Thunderstruck by the Madonna and Child on the throne and two patrons of Paolo Veneziano at the Gallerie dell’Accademia in Venice, I started working on it without quite knowing why. I was inspired by her powerful and composed beauty, archaic and classical at the same time, the direct gaze that moves me because it seems to belong to the sphere of truth – like a revelation.

Madonna Marcello 1, tecnica mista su tavola, 110 x 175 cm
Madonna Marcello 3, tecnica mista su tavola, 110 x 175 cm
Madonna Marcello 2, tecnica mista su tavola, 110 x 150 cm

Paolo Veneziano revisits the typical Byzantine iconography of the Madonna Platytera (or “the widest”) in a Western point of view, the one that bears on her body a tondo painted with the image of Jesus and holds it with her hands, something that did not happen in the Byzantine painting, while her beautiful mantle envelops the faithful in prayer. With empathy I began to work around it to conceive, conceived. It was natural for me to use poor materials, even waste materials that held up well its compositional elegance, to replace the bolus gilding of the halos with the iron filings of the keys that symbolically open doors – or with the cake cards (MADONNA 1) that recall the antique lace, or decorate her cloak with images of prisoners or models taken from newspapers (MADONNA3) still insert in her womb my children or the world (- the black hole of the whole universe, MADONNA2) feeling in that image as a continuity with the archaic ancestral female divinity; I made three great variations and compositions.

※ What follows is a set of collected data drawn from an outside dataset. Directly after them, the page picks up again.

(* ===== verification/Prelude.v ===== *)
(** * MutinyDB: from a durable write to a maintained answer, verified

    MutinyDB composes four engines.  A write becomes a commit of the substrate
    (src/components/substrate), a page store with a write-ahead log; the bridge
    (src/crates/mutiny-bridge) carries each commit, with the envelope that says who
    wrote it, as one epoch into the compute plane; and the compute plane, Schweep
    (src/components/schweep), keeps the answers of standing queries up to date as
    epochs of weighted changes are sealed.  This library models that path, the
    substrate's store, the bridge and all of Schweep, and proves the laws the
    repository's documents state for them.

    ** The program and the files that model it

    A relation is a Z-set: rows with integer weights.  A query is bound against
    a catalog, compiled to a circuit plan and instantiated as a graph of
    operators, each keeping its state in an ordered key-value backend.  A step
    pushes one epoch's deltas through the graph and folds the outputs and the
    evaluation errors into the stores behind each answer.  The oracle is the
    reference: it recomputes a query from the whole log.

    - [Prelude], [BTree], [ZAlg]: results and the [?] operator, 64-bit bounds,
      comparison classes; [BTreeMap] as a sorted association list; the algebra
      of weighted lists ([weight], the equivalence, [zbind], canonical forms).
    - [Value], [ZSet]: crate schweep-zset.  Values with their total order, rows,
      schemas; batches, addition, negation, consolidation, epoch deltas.
    - [Plan], [Bind]: crate schweep-plan.  Queries and errors,
      three-valued evaluation with checked arithmetic, name resolution and
      typing.
    - [Codec], [State]: crate schweep-state.  The order-preserving key codec, the
      backend interface [StateBackend] with its laws [BackendLaws], the in-memory
      backend.
    - [Operator], [Linear], [Distinct], [Join], [Aggregate]: crate
      schweep-ops.  The operator interface and the five operators; [Aggregate]
      begins with the conversion and division AVG uses, on the bits of a binary64.
    - [Oracle]: crate schweep-oracle.
    - [ResultStore], [Circuit]: crate schweep-circuit.  The stores behind answers;
      building, sinks, passes, steps, catching up, rewiring, state declarations,
      snapshots.
    - [Dataflow]: what a pass computes, over any operators that satisfy
      [OperatorLaws]; [Engine] shows that the five operators do.
    - [Compile]: crate schweep-sql's incrementalizer and
      instantiation, and that the circuit of a plan computes the plan.
    - [AggEquiv], [Equiv]: the oracle's stages
      computed as functions of the tables, and their agreement with plans.
    - [Invariants]: the laws over the whole pipeline.
    - [LogRecord], [Log], [LogCorrect]: crate schweep-log.  The seams a
      crash is injected at; the record format, its frames and checksum, the
      ledger of tokens; the log over a directory of segment files (opening,
      recovery, appending, sealing, reading, compaction) and the streaming
      reader; the abstract log it refines.
    - [Text]: the standard library's operations on UTF-8 text the file formats
      use (splitting, trimming, lines, numbers in decimal and hexadecimal), with
      the laws of reading what was printed.
    - [Snapshot], [SnapshotCorrect]: crate schweep-batch's snapshot.rs.  The
      manifest, the ledger of sources, tables as Parquet files, loading and
      streaming; that each reads back what was written.
    - [Compaction]: schweep-batch's compact.rs, hydrate.rs, source.rs and
      oneshot.rs.  [CompactionCorrect] is what its folds compute
      and the names of its files, [CompactionLaws] the invariant that every seam of
      a compaction keeps and runs of a database that compacts,
      [CompactionTheorems] what they promise.  [ParquetModel] is an
      instance of the Parquet interface, for the examples.
    - [PlanForm], [MemoGraph]: the structural form and hash of a plan
      (schweep-sql) and its canonical form (schweep-memo, canonical.rs); the
      shape of compiled plans.
    - [Memo]: crate schweep-memo's registry, which runs all standing queries in
      one circuit: registration with catch-up, sharing of equal subtrees,
      reference counts, retirement, sealing, the input cache, accounting, audit.
    - [MemoGraph], [MemoAttach], [MemoShare]: a circuit
      whose nodes are labelled with the plans they compute, and what freeing,
      attaching, catching up and sharing do to it.
    - [MemoCorrect], [MemoLaws]: the registry's contract, its
      invariant, and the laws of every reachable registry, and runs
      where they stop.
    - [Checkpoint]: schweep-circuit's checkpoint.rs.  Taking
      a checkpoint with its seams, loading one, and what damage does.
    - [ServerParts], [Server]: crate schweep-server's error.rs and
      admission.rs, registry_file.rs, and engine.rs: the engine that composes the
      log, the memo, compaction and the checkpoints, with ingest, seal,
      transactions, retraction of a source, registration, reads, subscriptions
      and recovery.  [Server] also has what its loops compute, [ServerInv] the
      contract of a serving engine and that each operation keeps it,
      [ServerLaws] runs with deaths and restarts, [ServerExample] a concrete run,
      [ServerTheorems] what the server promises, its gate and its retractions
      included, and runs where it does not.
    - [MemoReport]: schweep-memo's explain.rs, costs.rs and
      maintenance.rs and the state fingerprint of a circuit: the reports on
      standing state and the reconciliation with the dataflow.
    - [Wire]: schweep-server's wire.rs and client.rs, over the
      bytes of one connection.  [Handlers]: server.rs, every endpoint, and the
      client's side of each.  [WireTheorems]: a call through the wire.
    - [SqlParse], [SqlSelect]: schweep-sql's parse.rs,
      expr.rs and select.rs, from the syntax tree of a statement to a bound
      query.  [SqlNames] is what the columns of an accepted SELECT hold,
      [SqlDoors] the SQL door beside the typed one.
    - [Vfs]: crate substrate-pager's testing.rs: a disk in memory and the machine
      that dies after a chosen number of written bytes.  [Pager]: page.rs,
      manifest.rs, cas.rs, pager.rs and gc.rs: pages named by their hash, manifests
      flat or as overlays, transactions, reading through an overlay chain,
      collection.  [PagerCorrect] is what a manifest on disk means and what a
      collection keeps.
    - [Wal]: crate substrate-wal: records, segments, the commit point, checkpoints,
      recovery and the durable store.  [Wal] also has frames and torn
      tails, [WalInv] the invariant between log, manifests and pages and the disk a
      crash leaves, [WalCommit] that a commit keeps the invariant or dies.
    - [Envelope]: crate loom-core's envelope.rs: who wrote, why
      and from what, and what its signature covers.
    - [Bridge]: crate mutiny-bridge: capturing a write in its commit, the pending
      captures of a store, applying a capture as an epoch of the log, pruning and
      collapse.  [Maintenance] has collapse and sweep over the store's invariant;
      [StoreCorrect] lifetimes of a store and their specification, [StoreTheorems]
      what they promise; [BridgeLog] the epoch boundary over the log's contract,
      [BridgeQueue] the queue of captures and lifetimes of writes,
      [BridgeTheorems] what they promise.  [StoreExample] instantiates the
      parameters for the examples.

    ** Correspondence

    Operations keep the source's names; a method whose name several types share
    is prefixed with the type.  [Result] is [result], [?] is [let?].  Methods on
    [&mut self] take a state and return the new state beside the result, so a
    failed call shows what it left behind.  Loops that can fail are [try_fold],
    [try_map] or [try_for] over the source's loop body, which is a definition
    of its own.  Integers are [Z] with [checked_add], [checked_mul], [wrap_i64]
    and the conversions of the source written out.  A trait is a class and a
    boxed trait object a sum of its implementations ([Engine.AnyOp]).

    ** What the theorems show

    - [Invariants]: the circuit's answer is the plan over the accumulated tables;
      it equals the oracle's answer (I-1), errors included for queries without
      GROUP BY; it depends only on the contents (I-2); retraction undoes (I-5);
      and two places where the laws stop, on concrete circuits.
    - [MemoLaws]: a registry refines its contract, so sharing is invisible (I-8),
      a standing query reads what its own circuit and the oracle answer; retiring
      always succeeds and leaks nothing; with sharing there is one node per
      distinct subtree; the audit passes.  They assume that the hash tells the
      registered subtrees apart; one theorem has two plans it confuses.
    - [LogCorrect]: through appends, seals, restarts, crashes between steps and
      compactions the log refines an abstract log and an acknowledged batch is
      in it exactly once (I-4, I-7); a write torn at any byte is discarded; and
      the case where a batch acknowledged after a torn tail is lost.
    - [CompactionTheorems]: a database that compacts, dies inside compactions and
      restarts cannot be told from one that never compacts (I-7); a compaction
      can be completed from every reachable state; the snapshot streams the
      epochs it replaced; a one-shot query answers as a standing one.  They
      assume that table names are single words and path components; one theorem
      shows what happens to a name with a space.
    - [Checkpoint]: whatever seams checkpoints died at, loading gives the
      newest complete one; a damaged one is passed over.
    - [ServerTheorems]: through ingests, seals, registrations, retirements,
      compactions, checkpoints, deaths at any seam and restarts, a read gives
      the query over every sealed epoch (I-3); a restart always succeeds and
      drops no query (D-22); a subscriber misses no epoch and holds the answer
      (D-23).  The gate bounds each source's queue.
      A retraction removes a source and nothing else.
      Concrete runs: a retraction dropped as a replay, a seal that fails
      half-way, a queue forgotten at a restart.
    - [MemoReport]: in every reachable registry the report succeeds and
      reconciles.  [WireTheorems]: a client's call through the bytes of a
      connection is the call of the engine, and where it is not.
    - [SqlDoors]: a typed query written as SQL binds back to itself, so both doors
      compile to one plan (I-6); no clause is ignored (S-35).  [SqlNames]: an
      accepted SELECT answers its select list (S-36), and where it does not.
    - [StoreTheorems]: a store that dies at any written byte, any number of times,
      opens again and reads at every version of its history what its acknowledged
      commits made, the interrupted one whole or not at all; without faults every
      operation is acknowledged; a collection keeps everything reachable.  They are
      about hosts that take a checkpoint after recovery; one theorem shows what
      happens to one that does not, and one what happens to two transactions at
      once.  They assume that the hash does not collide on the pages and manifests
      of the run.
    - [BridgeTheorems]: the captures of acknowledged writes survive every crash as
      a queue without gaps; a capture becomes exactly one epoch, with its batches,
      whatever seams stop the attempts; and how pruning can damage the queue.
    - [Envelope]: what a signature covers and what it does not.
    - [LogRecord]: frames and the ledger round trip; a damaged frame is never
      read as a record.
    - Operators: each step emits exactly the change of the operator's relational
      meaning over its accumulated input, and of its errors.
    - Stores and codec: writes are all or nothing, prefix scans are exact, the
      encoded order is the value order, snapshots round trip, result stores hold
      the canonical sum of what they absorbed.
    - Binding: a bound query is typed, and typed expressions evaluate to values of
      their type or raise one of the three evaluation errors.
    - Z-sets: consolidation is canonical, idempotent and decides equivalence.

    ** Bounds and fuel

    The recursion of the code is structural over its lists, except for the
    search for a sink's ancestors: its loop takes fuel from the graph's size,
    and [Circuit.ancestors_of_spec] shows that this is enough; and for the
    readers of the log, whose loops take fuel from the number of bytes left
    ([LogRecord.rd_count_fuel], [Log.replay_loop_fuel] show that it is enough);
    and for the registry's recursive free, whose fuel is the number of nodes
    ([MemoAttach.drop_ref_ok] shows that it is enough); and for the stream of a
    snapshot, whose fuel is the number of tables and batches left
    ([SnapshotCorrect.chunks_loop_fuel]); a registration of the server collects
    its chunks with the fuel [Server.chunks_left] computes from the manifest
    ([Server.chunks_collect_all]); the frames of a request body are read
    with the fuel of its length ([WireTheorems.decode_frames_sent]); an overlay
    chain is walked with the bound the code has (ten), the replay of a segment with
    its length, the walk over a history with the number of manifests on disk
    ([BridgeQueue.recover_pending_ok] shows that it is enough), and the search for
    reachable manifests with [Pager.walk_fuel] ([Maintenance.reachable_from_total]).
    Theorems on running
    circuits assume that at every node and pass the weights' magnitudes sum to at
    most [i64::MAX] ([plan_small], a computation), because aggregate
    totals are added unchecked; and that the integers of the log are machine
    integers, which the source's types ensure.

    ** Parameters

    Parquet files and the Arrow batches read from them are the class
    [Snapshot.Parquet]; [SnapshotCorrect.ParquetLaws] states that what was
    written is read back, in batches of any size.  SQL text becomes a
    syntax tree by the third-party parser, the class [SqlParse.SqlParser], and the
    texts the tree prints are [SqlParse.AstText]; the server takes the way from
    text to a query as [Server.SqlText], of which [SqlDoors.sql_door] is the
    instance; the texts of errors are [Server.ErrorText]; a new backend
    factory, which opens a directory of its own, is [Server.FreshFactory], and the
    text a factory describes itself with is [MemoReport.DescribeFactory].
    BLAKE3 is [Pager.Blake3]; bincode and CRC-32C of the substrate are
    [Pager.ManifestCodec] and [Wal.RecordCodec], that of a capture
    [Bridge.CaptureCodec], each with the law that what was encoded is decoded, a
    record with a payload within its bound and a checksum of 32 bits; Ed25519 is
    [Envelope.Ed25519], with the law that a signature has 64 bytes and verifies.

    ** Not modelled

    The Arrow arrays inside a batch, the redb backend, the errors of the
    operating system, the EXPLAIN rendering of a plan, the decimal text of the
    binary64 a reconciliation prints, the sockets of the server; the locks of the
    pager, which one thread uses here, its diffs, branches and scrubbing; of
    MutinyDB, the tiered and encrypted storage of the substrate, LoomDB but for its
    envelopes, PrismDB and the mutiny crates but for the bridge: they are beside the
    path from a write to its answer, or hosts that compose what is modelled. *)

(** ** The shared vocabulary *)

From stdpp Require Import base list strings numbers.
From Stdlib Require Import ZArith NArith Lia Bool Sorted.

Madonna Marcello 3, tecnica mista su tavola, 110 x 175 cm
Madonna Marcello 1, tecnica mista su tavola, 110 x 175 cm, particolare
Madonna Marcello 3, tecnica mista su tavola, 110 x 175 cm, particolare

In the same way, the choice and attraction for the Annunciation by Simone Martini, now in the Uffizi, was immediate. In MADONNA SIMONE the Madonna with a book in her hand portrays herself as if to express a hesitation, her weighting. In the painting I have placed, side by side with her, women from different eras and an image of a guerrilla – like pieces of a single large canvas.